=== DATA FOR REVIEW ===
(* ===== verification/Channel.v ===== *)
(** * The control channel over the wire, and its progress

    [Control] over the lines of [Texts]: what a line of the peer does to the
    waiting calls, and that a frame the buffer accepted is eventually written as
    long as the writer runs and its writes succeed. *)

From S2P Require Import Prelude Utf8 Strs Json Policy Event Wire Texts Api Control.

(** ** Lines of the peer *)

Section lines.

Context (alt : serde_alt) `{!SerdeJson}.

(** A line that is blank is not a frame either way. *)
Lemma read_line_handle line s :
  read_line (parse_inbound alt) line s = handle_line (parse_inbound alt) line s.
Proof.
  unfold read_line. destruct (is_empty (trim line)) eqn:E; [|done].
  unfold handle_line, parse_inbound. destruct (from_str line) as [v|] eqn:Hf; [|done].
  destruct (from_str_blank line v); [|done]. by destruct (trim line).
Qed.

(** C14: a decision on the wire: a line whose value is a decision takes the entry
    of its id out of the map and gives the call that waits under it, and no other,
    the action and the reason; sent again, or sent for an unknown id, it does
    nothing. Every other line (not JSON, another or a repeated type, a missing,
    repeated or ill-formed id, action or reason) changes nothing at all. The
    members of a decision may come in any order and with unknown ones. *)
Theorem decision_line (line : str) (s : ctl) :
  let read := read_line (parse_inbound alt) in
  let s' := read line s in
  (∀ v i action reason,
     from_str line = Some v → decision_value alt v i action reason →
     pending s' = delete i (pending s) ∧ tasks s' = tasks s ∧ out_q s' = out_q s ∧
     (∀ t, oneshots s' !! t =
        if decide (pending s !! i = Some t)
        then Some (OsSent {| d_action := action; d_reason := reason |}) else oneshots s !! t) ∧
     oneshots (read line s') = oneshots s' ∧ pending (read line s') = pending s') ∧
  ((∀ v i action reason, from_str line = Some v → ¬ decision_value alt v i action reason) →
     s' = s) ∧
  (∀ kvs extra i action reason,
     (∀ k, k ∈ decision_fields → k ∉ extra.*1) →
     kvs ≡ₚ decision_members i action reason ++ extra →
     decision_value alt (JObj kvs) i action reason).
Proof.
  cbv zeta. rewrite !read_line_handle. split_and!.
  - intros v i action reason Hline Hv.
    pose proof (proj2 (parse_inbound_decision_iff alt line i action reason)) as Hp.
    specialize (Hp (ex_intro _ v (conj Hline Hv))).
    pose proof (first_answer_wins (parse_inbound alt) line s) as Hw. rewrite Hp in Hw.
    destruct Hw as (H1 & H2 & H3 & H4 & H5). destruct (H5 line action reason Hp) as (H6 & H7 & _).
    split_and!; try done.
    + rewrite <-read_line_handle. by apply read_line_queue.
    + intros t. case_decide as Ht.
      * rewrite (H3 t Ht). apply lookup_insert_eq.
      * destruct (pending s !! i) as [t'|]; [|by rewrite H4].
        rewrite (H3 t' eq_refl), lookup_insert_ne by congruence. done.
  - intros Hno. unfold handle_line.
    destruct (parse_inbound alt line) as [[i action reason|]|] eqn:Hp; [|done|done].
    apply parse_inbound_decision_iff in Hp as (v & Hl & Hv). by destruct (Hno v i action reason).
  - intros. by eapply decision_members_value.
Qed.

End lines.

(** ** Progress of the writer *)

Section progress.

Variable parse : str → option Inbound.

(** The [write_loop] can take a frame. *)
Definition write_enabled (s : ctl) : Prop :=
  (∃ r, peer_of s = Writing r) ∧ out_q s ≠ [].

(** An infinite run: at every instant a task takes a step, or none does. *)
Definition run_of (σ : nat → ctl) (ls : nat → option label) : Prop :=
  ∀ i, match ls i with
       | Some l => step parse l (σ i) = Some (σ (S i))
       | None => σ (S i) = σ i
       end.

(** Weak fairness: a writer that can go on is not kept from it for ever. *)
Definition writer_fair (σ : nat → ctl) (ls : nat → option label) : Prop :=
  ∀ i, ∃ j, (i ≤ j)%nat ∧ ((∃ f, ls j = Some (LWrite f)) ∨ ¬ write_enabled (σ j)).

Lemma write_enabled_step s :
  write_enabled s → ∃ s', step parse (LWrite Written) s = Some s'.
Proof.
  intros [[r Hr] Hq]. cbn. rewrite Hr. unfold write_frame.
  destruct (out_q s); [done|]. by eexists.
Qed.

Context (σ : nat → ctl) (ls : nat → option label).
Hypothesis Hrun : run_of σ ls.
Hypothesis Hfair : writer_fair σ ls.

(** From an instant at which a peer is served and from which no write fails. *)
Lemma run_keeps i j :
  (i ≤ j)%nat → (∀ k, (i ≤ k)%nat → ls k ≠ Some (LWrite WriteFailed)) →
  (∃ r, peer_of (σ i) = Writing r) → ∃ r, peer_of (σ j) = Writing r.
Proof.
  intros Hij Hok Hp. induction Hij as [|j Hij [r IH]]; [done|].
  specialize (Hrun j). specialize (Hok j ltac:(lia)).
  destruct (ls j) as [l|]; [|rewrite Hrun; eauto].
  eapply step_writing; [exact Hrun|exact IH|congruence].
Qed.

(** The next time the writer takes a frame, it takes the head of the queue. *)
Lemma next_write i q fr :
  (∀ k, (i ≤ k)%nat → ls k ≠ Some (LWrite WriteFailed)) →
  (∃ r, peer_of (σ i) = Writing r) → out_q (σ i) = fr :: q →
  ∃ j f more, (i < j)%nat ∧ f ≠ WriteFailed ∧ taken (σ j) = taken (σ i) ++ [(fr, f)] ∧
    out_q (σ j) = q ++ more.
Proof.
  intros Hok Hp Hq. destruct (Hfair i) as (m & Him & Hm).
  assert (∀ k, (i ≤ k ≤ m)%nat →
    (∃ j f more, (i < j)%nat ∧ f ≠ WriteFailed ∧ taken (σ j) = taken (σ i) ++ [(fr, f)] ∧
       out_q (σ j) = q ++ more) ∨
    ∃ more, out_q (σ k) = fr :: q ++ more ∧ taken (σ k) = taken (σ i)) as Hk.
  { intros k [Hik Hkm]. induction Hik as [|k Hik IH].
    { right. exists []. by rewrite app_nil_r. }
    destruct IH as [IH|(more & Hqk & Htk)]; [lia|by left|].
    specialize (Hrun k). specialize (Hok k ltac:(lia)).
    destruct (ls k) as [l|] eqn:El; [|right; exists more; by rewrite Hrun].
    pose proof (step_queue_effect parse l _ _ Hrun) as He.
    destruct l as [| | | | | | |f| | |];
      try (destruct He as [[more' Hq'] Ht']; right; exists (more ++ more');
           rewrite Hq', Ht', Hqk, Htk; split; [cbn; by rewrite app_assoc|done]).
    left. destruct He as (fr' & Hq' & Ht'). rewrite Hqk in Hq'. simplify_eq.
    exists (S k), f, more. rewrite Ht', Htk. split_and!; [lia|congruence|done|done]. }
  destruct (Hk m ltac:(lia)) as [H|(more & Hqm & Htm)]; [done|].
  destruct Hm as [[f Hm]|Hm].
  - specialize (Hrun m). specialize (Hok m ltac:(lia)). rewrite Hm in Hrun, Hok.
    destruct (step_queue_effect parse (LWrite f) _ _ Hrun) as (fr' & Hq' & Ht').
    rewrite Hqm in Hq'. simplify_eq. exists (S m), f, more.
    rewrite Ht', Htm. split_and!; [lia|congruence|done|done].
  - destruct Hm. split; [by apply (run_keeps i m)|]. by rewrite Hqm.
Qed.

(** C15: no accepted frame waits for ever: in every fair run, from any instant
    at which a peer is served and no further write fails, the frame at each
    position of the buffer is taken by the writer after exactly the frames ahead
    of it, and not lost to a failed write. *)
Theorem writer_progress (i n : nat) (fr : Outbound)
    (Hok : ∀ k, (i ≤ k)%nat → ls k ≠ Some (LWrite WriteFailed))
    (Hpeer : ∃ r, peer_of (σ i) = Writing r)
    (Hfr : out_q (σ i) !! n = Some fr) :
  ∃ j f, (i < j)%nat ∧ f ≠ WriteFailed ∧
    taken (σ j) !! (length (taken (σ i)) + n)%nat = Some (fr, f) ∧
    (taken (σ j)).*1 = (taken (σ i)).*1 ++ take (S n) (out_q (σ i)).
Proof.
  revert i Hok Hpeer Hfr. induction n as [|n IH]; intros i Hok Hpeer Hfr;
    destruct (out_q (σ i)) as [|fr0 q] eqn:Hq; try done.
  all: destruct (next_write i q fr0 Hok Hpeer Hq) as (j & f & more & Hij & Hf & Ht & Hq').
  - cbn in Hfr. simplify_eq. exists j, f. rewrite Ht. split_and!; [done|done| |].
    + rewrite lookup_app_r by lia. by replace (_ + 0 - _)%nat with 0%nat by lia.
    + by rewrite fmap_app.
  - cbn in Hfr. destruct (IH j) as (j' & f' & Hjj & Hf' & Hl & He).
    + intros k Hk. apply Hok. lia.
    + by apply (run_keeps i j); [lia|..].
    + rewrite Hq'. by apply lookup_app_l_Some.
    + exists j', f'. split_and!; [lia|done| |].
      * rewrite Ht, length_app in Hl. cbn in Hl. by rewrite <-Hl; f_equal; lia.
      * rewrite He, Ht, fmap_app, <-app_assoc, Hq'. cbn. do 2 f_equal.
        rewrite take_app_le; [done|]. apply lookup_lt_Some in Hfr. lia.
Qed.

End progress.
===
> _TASK DESCRIPTION_:
Reproduce exactly the lines from the beginning of the entries above up to and including the line that contains "From S2P Require".

> _OUTPUT OF THE EXERCISE_:
(* ===== verification/Channel.v ===== *)
(** * The control channel over the wire, and its progress

    [Control] over the lines of [Texts]: what a line of the peer does to the
    waiting calls, and that a frame the buffer accepted is eventually written as
    long as the writer runs and its writes succeed. *)

From S2P Require Import Prelude Utf8 Strs Json Policy Event Wire Texts Api Control.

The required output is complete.